▸ PROBLEM TO WORK ON
Please copy, exactly as they appear below, the lines from the one containing "assert (r = 0" through the one containing "Lemma digits_char acc".

━━━ DATA TO PROCESS ━━━

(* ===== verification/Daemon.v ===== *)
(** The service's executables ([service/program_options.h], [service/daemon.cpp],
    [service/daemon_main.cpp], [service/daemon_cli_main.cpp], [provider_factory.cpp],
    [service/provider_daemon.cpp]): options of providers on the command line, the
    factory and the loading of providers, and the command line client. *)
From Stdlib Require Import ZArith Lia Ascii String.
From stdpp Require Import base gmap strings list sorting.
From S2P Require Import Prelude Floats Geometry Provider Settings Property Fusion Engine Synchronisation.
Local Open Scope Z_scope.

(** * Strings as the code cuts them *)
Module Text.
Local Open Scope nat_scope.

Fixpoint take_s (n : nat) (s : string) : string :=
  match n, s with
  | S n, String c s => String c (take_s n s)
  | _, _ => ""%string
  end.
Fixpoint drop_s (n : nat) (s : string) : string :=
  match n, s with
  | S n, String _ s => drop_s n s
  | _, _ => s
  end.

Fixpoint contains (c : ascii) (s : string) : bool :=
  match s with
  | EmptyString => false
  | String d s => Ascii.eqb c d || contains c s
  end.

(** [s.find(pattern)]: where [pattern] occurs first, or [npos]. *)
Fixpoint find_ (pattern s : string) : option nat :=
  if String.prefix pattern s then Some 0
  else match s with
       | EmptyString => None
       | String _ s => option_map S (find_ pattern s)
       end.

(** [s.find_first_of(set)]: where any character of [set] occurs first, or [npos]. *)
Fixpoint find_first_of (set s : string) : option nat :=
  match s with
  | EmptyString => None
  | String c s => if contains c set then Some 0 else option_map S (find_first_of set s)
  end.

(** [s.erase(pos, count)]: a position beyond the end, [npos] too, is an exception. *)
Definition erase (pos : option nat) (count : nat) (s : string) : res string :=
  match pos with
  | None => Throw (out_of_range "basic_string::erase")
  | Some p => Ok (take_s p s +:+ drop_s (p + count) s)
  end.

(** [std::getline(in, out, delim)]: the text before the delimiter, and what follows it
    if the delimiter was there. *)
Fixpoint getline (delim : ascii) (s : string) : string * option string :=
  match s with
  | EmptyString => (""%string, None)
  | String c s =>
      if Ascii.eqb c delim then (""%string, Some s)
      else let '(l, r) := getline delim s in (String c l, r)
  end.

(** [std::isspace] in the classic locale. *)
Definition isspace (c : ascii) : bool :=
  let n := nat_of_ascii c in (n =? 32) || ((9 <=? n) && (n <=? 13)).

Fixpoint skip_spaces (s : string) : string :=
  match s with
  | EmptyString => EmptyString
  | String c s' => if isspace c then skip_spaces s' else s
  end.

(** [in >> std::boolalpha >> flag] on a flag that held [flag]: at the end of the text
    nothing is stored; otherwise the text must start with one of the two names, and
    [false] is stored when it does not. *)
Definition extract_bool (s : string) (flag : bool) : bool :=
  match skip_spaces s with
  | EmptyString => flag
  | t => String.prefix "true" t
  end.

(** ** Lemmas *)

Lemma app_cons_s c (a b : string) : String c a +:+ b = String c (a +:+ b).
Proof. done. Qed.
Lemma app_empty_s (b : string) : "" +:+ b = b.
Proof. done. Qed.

━━━
━━━ DATA TO PROCESS ━━━

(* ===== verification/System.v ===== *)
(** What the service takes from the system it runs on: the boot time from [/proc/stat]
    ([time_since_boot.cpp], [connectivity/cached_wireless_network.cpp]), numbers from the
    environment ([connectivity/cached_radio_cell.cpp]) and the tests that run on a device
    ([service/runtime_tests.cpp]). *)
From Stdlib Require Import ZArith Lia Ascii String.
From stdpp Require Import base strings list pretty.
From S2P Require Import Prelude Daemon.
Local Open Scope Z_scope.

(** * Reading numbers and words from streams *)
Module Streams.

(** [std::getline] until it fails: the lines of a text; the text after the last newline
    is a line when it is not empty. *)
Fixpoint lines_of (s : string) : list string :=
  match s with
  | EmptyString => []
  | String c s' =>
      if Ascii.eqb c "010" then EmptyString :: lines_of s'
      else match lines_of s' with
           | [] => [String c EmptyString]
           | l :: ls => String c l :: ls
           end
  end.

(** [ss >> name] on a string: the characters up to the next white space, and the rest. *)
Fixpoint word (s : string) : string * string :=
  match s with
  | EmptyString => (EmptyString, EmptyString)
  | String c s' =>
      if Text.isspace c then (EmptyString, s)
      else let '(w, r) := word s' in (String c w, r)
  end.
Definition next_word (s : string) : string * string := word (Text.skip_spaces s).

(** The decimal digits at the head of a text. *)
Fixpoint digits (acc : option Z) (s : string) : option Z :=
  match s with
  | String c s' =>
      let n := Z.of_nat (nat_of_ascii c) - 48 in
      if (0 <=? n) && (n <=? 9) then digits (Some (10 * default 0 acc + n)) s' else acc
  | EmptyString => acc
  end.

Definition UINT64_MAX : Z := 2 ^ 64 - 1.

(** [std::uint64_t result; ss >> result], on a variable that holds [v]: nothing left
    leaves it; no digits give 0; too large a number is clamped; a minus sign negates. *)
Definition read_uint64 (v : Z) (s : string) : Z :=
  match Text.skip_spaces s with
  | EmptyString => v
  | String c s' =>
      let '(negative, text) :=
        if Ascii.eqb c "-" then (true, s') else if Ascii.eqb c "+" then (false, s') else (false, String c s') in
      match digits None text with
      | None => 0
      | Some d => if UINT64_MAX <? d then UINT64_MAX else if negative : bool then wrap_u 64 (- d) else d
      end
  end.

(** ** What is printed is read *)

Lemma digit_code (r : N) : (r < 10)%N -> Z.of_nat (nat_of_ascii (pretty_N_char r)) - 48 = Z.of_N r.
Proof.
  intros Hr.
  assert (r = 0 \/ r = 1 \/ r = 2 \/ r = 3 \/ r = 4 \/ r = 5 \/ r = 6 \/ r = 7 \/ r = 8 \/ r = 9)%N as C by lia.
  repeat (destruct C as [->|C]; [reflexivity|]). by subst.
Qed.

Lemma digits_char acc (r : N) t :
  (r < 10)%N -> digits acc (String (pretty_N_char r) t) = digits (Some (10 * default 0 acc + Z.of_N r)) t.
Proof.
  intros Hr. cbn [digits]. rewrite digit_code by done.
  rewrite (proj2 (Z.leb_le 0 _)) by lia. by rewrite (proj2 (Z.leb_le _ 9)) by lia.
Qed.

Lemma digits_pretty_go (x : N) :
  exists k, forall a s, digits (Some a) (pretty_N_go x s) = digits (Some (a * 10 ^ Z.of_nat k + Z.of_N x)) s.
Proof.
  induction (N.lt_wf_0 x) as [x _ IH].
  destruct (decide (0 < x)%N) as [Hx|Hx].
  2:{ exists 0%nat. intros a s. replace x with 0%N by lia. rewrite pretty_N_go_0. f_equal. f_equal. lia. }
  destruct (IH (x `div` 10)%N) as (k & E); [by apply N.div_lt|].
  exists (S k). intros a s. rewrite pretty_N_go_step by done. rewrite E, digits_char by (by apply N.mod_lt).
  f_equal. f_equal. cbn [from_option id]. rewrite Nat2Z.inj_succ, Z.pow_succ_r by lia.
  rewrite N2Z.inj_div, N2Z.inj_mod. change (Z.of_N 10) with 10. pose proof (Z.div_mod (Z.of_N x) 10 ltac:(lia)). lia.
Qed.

━━━
━━━ DATA TO PROCESS ━━━

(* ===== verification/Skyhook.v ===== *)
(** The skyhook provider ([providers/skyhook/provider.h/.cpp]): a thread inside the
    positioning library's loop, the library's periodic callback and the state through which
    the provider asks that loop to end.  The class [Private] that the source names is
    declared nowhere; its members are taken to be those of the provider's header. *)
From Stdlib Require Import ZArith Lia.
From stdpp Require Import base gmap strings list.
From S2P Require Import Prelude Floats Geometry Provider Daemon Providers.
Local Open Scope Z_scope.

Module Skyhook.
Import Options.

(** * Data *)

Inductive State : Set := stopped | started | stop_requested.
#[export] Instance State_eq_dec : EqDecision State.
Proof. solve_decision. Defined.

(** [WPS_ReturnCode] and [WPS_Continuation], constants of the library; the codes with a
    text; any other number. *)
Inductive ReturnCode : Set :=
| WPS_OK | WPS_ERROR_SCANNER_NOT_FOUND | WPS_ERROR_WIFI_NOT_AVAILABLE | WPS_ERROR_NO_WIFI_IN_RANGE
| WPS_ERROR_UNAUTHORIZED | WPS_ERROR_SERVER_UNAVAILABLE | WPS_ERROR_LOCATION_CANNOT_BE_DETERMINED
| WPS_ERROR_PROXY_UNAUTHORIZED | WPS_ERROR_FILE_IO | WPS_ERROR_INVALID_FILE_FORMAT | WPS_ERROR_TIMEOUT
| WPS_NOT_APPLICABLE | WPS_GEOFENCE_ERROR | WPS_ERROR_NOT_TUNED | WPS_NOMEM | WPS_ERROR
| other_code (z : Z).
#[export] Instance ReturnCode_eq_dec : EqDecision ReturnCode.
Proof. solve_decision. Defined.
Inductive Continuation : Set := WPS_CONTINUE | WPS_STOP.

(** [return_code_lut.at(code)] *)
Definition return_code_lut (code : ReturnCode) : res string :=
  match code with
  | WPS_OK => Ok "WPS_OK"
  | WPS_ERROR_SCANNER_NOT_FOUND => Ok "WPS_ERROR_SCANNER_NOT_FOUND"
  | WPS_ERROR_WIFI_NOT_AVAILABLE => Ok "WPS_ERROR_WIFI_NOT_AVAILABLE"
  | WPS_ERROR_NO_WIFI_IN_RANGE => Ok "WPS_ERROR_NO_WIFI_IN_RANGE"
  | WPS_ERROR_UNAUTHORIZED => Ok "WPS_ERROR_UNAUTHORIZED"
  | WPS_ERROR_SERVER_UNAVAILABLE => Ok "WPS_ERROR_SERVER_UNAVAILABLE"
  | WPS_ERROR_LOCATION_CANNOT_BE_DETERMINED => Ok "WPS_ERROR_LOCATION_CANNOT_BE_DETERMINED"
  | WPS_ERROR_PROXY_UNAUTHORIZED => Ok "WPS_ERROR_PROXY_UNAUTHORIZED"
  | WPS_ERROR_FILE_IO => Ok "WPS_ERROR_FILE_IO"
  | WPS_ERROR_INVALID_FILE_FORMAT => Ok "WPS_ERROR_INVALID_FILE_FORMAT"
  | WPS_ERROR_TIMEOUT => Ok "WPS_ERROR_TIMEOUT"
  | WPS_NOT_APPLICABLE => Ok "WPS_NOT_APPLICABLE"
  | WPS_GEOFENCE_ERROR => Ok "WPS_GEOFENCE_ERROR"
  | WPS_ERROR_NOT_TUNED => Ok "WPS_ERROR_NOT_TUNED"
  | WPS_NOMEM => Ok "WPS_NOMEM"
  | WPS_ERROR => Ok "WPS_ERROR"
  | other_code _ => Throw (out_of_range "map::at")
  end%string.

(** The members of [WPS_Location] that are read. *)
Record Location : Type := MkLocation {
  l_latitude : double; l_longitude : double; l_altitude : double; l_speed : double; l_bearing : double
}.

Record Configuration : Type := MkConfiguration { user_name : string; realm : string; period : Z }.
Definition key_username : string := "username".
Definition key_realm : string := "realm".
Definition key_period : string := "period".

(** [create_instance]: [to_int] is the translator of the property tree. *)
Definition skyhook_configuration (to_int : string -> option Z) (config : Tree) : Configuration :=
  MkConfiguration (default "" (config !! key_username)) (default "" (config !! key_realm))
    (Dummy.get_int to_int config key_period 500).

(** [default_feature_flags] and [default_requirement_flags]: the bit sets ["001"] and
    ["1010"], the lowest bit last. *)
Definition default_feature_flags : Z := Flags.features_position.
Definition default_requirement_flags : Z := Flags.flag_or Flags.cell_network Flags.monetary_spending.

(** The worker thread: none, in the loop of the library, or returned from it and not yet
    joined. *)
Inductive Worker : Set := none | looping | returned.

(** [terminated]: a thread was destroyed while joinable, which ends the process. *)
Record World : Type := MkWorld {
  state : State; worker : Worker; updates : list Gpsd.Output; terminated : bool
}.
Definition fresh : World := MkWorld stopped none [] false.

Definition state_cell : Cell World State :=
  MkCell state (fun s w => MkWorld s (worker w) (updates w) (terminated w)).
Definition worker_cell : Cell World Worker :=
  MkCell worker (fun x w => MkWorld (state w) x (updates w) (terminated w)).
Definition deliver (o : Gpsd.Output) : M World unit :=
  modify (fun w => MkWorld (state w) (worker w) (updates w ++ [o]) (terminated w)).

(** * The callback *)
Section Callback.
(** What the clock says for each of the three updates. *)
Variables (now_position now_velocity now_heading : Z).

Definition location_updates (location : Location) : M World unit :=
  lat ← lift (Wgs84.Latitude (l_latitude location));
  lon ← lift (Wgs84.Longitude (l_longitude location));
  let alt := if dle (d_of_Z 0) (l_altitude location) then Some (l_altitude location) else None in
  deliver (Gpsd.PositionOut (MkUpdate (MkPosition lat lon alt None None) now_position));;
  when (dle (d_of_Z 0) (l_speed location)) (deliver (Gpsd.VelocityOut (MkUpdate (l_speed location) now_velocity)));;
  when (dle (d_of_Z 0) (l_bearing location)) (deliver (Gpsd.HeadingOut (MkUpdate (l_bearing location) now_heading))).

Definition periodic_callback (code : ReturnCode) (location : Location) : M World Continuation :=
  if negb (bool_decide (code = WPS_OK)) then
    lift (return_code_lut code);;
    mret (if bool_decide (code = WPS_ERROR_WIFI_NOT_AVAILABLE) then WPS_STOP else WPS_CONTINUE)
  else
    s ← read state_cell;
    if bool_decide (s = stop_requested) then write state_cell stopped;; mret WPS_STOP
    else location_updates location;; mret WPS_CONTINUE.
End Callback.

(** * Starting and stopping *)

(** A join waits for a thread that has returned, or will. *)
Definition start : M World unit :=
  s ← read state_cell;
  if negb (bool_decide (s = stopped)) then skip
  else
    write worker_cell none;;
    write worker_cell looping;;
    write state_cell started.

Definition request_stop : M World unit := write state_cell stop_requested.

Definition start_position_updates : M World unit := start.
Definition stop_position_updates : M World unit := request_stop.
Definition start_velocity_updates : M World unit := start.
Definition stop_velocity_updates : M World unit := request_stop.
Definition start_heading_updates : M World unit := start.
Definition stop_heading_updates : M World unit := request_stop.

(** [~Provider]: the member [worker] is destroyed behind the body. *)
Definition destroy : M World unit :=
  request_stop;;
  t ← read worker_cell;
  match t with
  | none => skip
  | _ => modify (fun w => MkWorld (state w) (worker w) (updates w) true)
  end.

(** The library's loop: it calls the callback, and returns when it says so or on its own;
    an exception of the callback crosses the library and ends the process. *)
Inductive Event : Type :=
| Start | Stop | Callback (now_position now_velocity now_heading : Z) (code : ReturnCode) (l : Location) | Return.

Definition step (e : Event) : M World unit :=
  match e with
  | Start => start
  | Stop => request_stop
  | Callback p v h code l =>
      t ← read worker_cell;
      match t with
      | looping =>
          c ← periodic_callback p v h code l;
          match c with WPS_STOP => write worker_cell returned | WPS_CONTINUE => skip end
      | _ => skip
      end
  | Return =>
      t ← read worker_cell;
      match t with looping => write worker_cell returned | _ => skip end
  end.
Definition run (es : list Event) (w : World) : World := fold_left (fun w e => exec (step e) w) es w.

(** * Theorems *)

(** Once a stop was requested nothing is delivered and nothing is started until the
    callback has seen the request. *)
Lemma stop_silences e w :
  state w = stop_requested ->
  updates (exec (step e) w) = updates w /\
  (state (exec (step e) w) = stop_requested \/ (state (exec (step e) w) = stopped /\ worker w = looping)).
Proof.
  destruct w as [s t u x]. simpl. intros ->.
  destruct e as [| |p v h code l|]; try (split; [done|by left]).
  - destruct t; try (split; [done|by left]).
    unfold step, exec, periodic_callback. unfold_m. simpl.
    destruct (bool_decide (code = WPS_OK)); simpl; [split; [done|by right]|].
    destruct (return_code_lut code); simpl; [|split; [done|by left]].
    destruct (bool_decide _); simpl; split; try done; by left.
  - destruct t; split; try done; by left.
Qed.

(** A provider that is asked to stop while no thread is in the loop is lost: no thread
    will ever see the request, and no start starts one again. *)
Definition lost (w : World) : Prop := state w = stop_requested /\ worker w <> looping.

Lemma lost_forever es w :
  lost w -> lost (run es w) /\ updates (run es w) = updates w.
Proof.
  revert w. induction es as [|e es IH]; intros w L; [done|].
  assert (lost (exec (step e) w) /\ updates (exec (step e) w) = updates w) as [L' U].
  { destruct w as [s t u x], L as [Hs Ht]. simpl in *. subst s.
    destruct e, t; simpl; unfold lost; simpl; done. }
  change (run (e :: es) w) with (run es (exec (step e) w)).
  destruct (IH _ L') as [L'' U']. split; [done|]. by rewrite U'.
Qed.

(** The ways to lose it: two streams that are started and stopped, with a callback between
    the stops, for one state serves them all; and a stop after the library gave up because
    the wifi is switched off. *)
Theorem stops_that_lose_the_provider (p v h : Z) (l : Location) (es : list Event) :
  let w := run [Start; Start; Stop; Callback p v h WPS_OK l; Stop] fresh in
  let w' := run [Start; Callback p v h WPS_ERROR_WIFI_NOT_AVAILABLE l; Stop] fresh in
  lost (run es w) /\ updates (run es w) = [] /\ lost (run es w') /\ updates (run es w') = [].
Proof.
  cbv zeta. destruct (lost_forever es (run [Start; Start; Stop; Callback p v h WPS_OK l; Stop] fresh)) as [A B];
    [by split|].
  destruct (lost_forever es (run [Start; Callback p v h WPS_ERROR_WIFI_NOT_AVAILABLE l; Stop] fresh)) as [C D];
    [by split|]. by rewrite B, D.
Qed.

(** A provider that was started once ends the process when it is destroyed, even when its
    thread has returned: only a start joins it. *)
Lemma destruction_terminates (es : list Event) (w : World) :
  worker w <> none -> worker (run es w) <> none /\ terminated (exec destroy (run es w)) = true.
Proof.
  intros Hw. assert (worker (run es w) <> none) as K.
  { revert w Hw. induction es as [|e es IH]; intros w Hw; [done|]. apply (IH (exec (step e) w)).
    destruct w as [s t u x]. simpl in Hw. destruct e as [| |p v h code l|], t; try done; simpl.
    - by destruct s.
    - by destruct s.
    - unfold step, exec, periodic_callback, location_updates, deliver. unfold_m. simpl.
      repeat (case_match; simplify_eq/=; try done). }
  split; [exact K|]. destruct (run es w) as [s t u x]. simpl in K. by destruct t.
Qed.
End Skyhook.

━━━

▸ COMPLETED EXERCISE
  assert (r = 0 \/ r = 1 \/ r = 2 \/ r = 3 \/ r = 4 \/ r = 5 \/ r = 6 \/ r = 7 \/ r = 8 \/ r = 9)%N as C by lia.
  repeat (destruct C as [->|C]; [reflexivity|]). by subst.
Qed.

Lemma digits_char acc (r : N) t :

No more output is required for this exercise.